■ **What you need to do**
Transcribe the stretch of entries below from the line with "rewrite ExportData_call_model. cbv zeta." through the line with "(** The scenarios", exactly and with both ends included; leave out all other lines.

■ **Dataset records**
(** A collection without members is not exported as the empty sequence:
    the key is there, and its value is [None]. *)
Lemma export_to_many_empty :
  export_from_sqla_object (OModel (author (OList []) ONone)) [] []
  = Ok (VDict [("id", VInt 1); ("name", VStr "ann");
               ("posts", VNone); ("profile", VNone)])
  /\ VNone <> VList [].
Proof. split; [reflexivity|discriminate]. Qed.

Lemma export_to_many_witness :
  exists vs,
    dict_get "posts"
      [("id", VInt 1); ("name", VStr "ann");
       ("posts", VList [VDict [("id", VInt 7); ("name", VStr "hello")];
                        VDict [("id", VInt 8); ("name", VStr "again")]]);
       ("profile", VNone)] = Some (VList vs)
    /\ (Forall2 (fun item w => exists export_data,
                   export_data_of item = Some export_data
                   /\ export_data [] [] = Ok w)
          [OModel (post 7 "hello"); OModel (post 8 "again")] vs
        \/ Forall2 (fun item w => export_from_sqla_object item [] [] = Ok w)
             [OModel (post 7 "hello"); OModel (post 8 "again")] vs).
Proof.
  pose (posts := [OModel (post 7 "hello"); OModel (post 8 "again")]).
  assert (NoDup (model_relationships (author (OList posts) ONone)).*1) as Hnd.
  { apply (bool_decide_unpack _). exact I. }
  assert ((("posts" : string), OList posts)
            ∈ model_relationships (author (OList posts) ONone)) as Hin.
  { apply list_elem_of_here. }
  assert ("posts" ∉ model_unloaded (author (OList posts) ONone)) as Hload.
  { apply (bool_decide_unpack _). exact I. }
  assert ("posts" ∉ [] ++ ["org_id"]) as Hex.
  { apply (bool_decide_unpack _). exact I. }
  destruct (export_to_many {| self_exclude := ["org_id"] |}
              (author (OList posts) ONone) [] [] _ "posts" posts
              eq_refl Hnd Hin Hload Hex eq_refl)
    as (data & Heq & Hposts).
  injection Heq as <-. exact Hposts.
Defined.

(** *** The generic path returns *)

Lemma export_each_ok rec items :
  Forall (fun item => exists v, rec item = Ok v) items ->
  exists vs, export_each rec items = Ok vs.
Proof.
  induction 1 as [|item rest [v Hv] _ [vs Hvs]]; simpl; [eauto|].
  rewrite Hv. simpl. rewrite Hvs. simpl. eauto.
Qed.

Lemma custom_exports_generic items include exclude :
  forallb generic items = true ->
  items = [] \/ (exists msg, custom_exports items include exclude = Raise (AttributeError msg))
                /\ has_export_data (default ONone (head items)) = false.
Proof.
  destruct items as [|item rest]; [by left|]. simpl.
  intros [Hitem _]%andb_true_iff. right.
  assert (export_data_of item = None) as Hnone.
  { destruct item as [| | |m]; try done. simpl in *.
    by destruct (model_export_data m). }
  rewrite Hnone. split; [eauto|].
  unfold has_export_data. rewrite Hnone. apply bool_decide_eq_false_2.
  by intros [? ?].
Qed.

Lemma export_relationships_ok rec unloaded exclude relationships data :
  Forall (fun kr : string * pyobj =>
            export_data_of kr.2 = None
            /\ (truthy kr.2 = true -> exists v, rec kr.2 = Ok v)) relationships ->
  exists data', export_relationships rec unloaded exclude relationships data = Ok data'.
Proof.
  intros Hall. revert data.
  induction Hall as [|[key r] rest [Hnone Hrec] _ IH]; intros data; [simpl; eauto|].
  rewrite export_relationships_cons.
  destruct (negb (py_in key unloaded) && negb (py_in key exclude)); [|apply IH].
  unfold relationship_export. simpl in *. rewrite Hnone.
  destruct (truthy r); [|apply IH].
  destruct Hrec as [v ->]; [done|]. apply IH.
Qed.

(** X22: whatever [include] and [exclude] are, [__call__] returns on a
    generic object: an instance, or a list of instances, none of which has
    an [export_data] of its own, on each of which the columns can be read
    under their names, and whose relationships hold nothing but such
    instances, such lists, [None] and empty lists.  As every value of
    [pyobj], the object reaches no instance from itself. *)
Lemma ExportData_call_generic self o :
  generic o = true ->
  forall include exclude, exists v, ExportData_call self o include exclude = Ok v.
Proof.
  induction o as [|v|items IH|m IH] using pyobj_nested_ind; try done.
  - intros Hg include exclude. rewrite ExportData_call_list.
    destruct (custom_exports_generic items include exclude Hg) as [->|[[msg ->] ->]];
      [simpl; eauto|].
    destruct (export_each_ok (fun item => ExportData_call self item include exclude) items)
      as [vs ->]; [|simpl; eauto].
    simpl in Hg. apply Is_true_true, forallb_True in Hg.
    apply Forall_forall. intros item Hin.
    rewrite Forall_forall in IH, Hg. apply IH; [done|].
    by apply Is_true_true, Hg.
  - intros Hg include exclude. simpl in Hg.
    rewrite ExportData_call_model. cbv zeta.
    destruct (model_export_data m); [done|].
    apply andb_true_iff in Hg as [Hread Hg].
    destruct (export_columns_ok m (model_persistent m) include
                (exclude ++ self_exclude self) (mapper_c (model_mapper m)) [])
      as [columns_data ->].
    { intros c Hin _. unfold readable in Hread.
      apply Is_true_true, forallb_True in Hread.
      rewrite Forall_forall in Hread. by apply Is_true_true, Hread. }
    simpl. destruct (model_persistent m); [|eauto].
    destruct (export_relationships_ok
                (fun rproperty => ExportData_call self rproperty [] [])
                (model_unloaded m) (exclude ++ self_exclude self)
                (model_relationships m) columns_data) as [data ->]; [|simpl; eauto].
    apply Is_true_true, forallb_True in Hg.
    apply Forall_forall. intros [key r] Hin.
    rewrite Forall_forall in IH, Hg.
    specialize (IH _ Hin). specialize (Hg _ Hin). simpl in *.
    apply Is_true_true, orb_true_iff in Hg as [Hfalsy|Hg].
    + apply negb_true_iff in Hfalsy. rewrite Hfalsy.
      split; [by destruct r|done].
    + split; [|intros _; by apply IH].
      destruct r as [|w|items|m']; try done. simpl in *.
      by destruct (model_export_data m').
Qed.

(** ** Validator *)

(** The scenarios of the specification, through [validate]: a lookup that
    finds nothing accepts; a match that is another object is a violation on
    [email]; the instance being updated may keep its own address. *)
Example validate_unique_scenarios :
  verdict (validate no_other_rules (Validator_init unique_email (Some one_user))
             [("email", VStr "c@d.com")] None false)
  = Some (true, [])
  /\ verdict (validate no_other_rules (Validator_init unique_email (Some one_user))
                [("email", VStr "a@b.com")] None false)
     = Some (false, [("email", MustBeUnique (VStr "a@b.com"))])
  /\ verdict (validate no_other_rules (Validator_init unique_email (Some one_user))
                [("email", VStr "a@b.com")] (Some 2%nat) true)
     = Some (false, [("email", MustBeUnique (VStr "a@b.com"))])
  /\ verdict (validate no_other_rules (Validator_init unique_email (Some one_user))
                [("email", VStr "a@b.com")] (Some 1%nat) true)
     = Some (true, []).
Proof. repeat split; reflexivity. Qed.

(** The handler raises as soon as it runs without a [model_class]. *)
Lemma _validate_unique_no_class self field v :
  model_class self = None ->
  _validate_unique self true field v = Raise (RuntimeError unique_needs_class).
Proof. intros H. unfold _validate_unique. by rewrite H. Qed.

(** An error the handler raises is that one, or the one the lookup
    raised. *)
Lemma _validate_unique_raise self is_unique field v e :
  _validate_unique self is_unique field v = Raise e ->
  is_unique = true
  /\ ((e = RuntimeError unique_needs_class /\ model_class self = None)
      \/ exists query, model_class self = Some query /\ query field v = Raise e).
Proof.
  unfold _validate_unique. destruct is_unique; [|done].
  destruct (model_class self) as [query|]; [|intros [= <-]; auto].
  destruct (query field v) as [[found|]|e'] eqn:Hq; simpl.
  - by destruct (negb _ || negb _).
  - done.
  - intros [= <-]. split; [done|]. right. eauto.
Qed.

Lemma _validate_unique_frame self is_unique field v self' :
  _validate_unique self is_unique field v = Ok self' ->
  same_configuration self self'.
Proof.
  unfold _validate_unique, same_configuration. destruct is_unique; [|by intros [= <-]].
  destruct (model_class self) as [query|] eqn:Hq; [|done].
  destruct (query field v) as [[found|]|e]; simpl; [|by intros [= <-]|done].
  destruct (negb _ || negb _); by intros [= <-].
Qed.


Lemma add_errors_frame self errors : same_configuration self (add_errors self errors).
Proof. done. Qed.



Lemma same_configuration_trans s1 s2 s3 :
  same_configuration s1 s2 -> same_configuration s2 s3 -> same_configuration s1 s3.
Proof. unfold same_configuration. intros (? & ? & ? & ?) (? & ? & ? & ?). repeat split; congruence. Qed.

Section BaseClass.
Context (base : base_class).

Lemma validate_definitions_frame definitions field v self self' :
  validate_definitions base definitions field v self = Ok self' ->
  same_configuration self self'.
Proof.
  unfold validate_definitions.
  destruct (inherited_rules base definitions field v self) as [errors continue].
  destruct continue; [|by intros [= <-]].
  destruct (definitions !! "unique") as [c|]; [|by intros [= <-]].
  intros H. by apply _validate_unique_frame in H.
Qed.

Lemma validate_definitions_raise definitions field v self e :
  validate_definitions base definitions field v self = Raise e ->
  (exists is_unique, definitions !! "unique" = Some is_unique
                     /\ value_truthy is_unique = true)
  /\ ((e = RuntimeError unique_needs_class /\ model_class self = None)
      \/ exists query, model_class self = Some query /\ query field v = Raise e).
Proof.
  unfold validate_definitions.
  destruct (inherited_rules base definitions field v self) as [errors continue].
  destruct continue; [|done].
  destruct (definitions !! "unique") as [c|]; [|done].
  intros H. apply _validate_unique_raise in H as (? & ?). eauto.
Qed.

■ **Answer box**
    rewrite ExportData_call_model. cbv zeta.
    destruct (model_export_data m); [done|].
    apply andb_true_iff in Hg as [Hread Hg].
    destruct (export_columns_ok m (model_persistent m) include
                (exclude ++ self_exclude self) (mapper_c (model_mapper m)) [])
      as [columns_data ->].
    { intros c Hin _. unfold readable in Hread.
      apply Is_true_true, forallb_True in Hread.
      rewrite Forall_forall in Hread. by apply Is_true_true, Hread. }
    simpl. destruct (model_persistent m); [|eauto].
    destruct (export_relationships_ok
                (fun rproperty => ExportData_call self rproperty [] [])
                (model_unloaded m) (exclude ++ self_exclude self)
                (model_relationships m) columns_data) as [data ->]; [|simpl; eauto].
    apply Is_true_true, forallb_True in Hg.
    apply Forall_forall. intros [key r] Hin.
    rewrite Forall_forall in IH, Hg.
    specialize (IH _ Hin). specialize (Hg _ Hin). simpl in *.
    apply Is_true_true, orb_true_iff in Hg as [Hfalsy|Hg].
    + apply negb_true_iff in Hfalsy. rewrite Hfalsy.
      split; [by destruct r|done].
    + split; [|intros _; by apply IH].
      destruct r as [|w|items|m']; try done. simpl in *.
      by destruct (model_export_data m').
Qed.

(** ** Validator *)

(** The scenarios of the specification, through [validate]: a lookup that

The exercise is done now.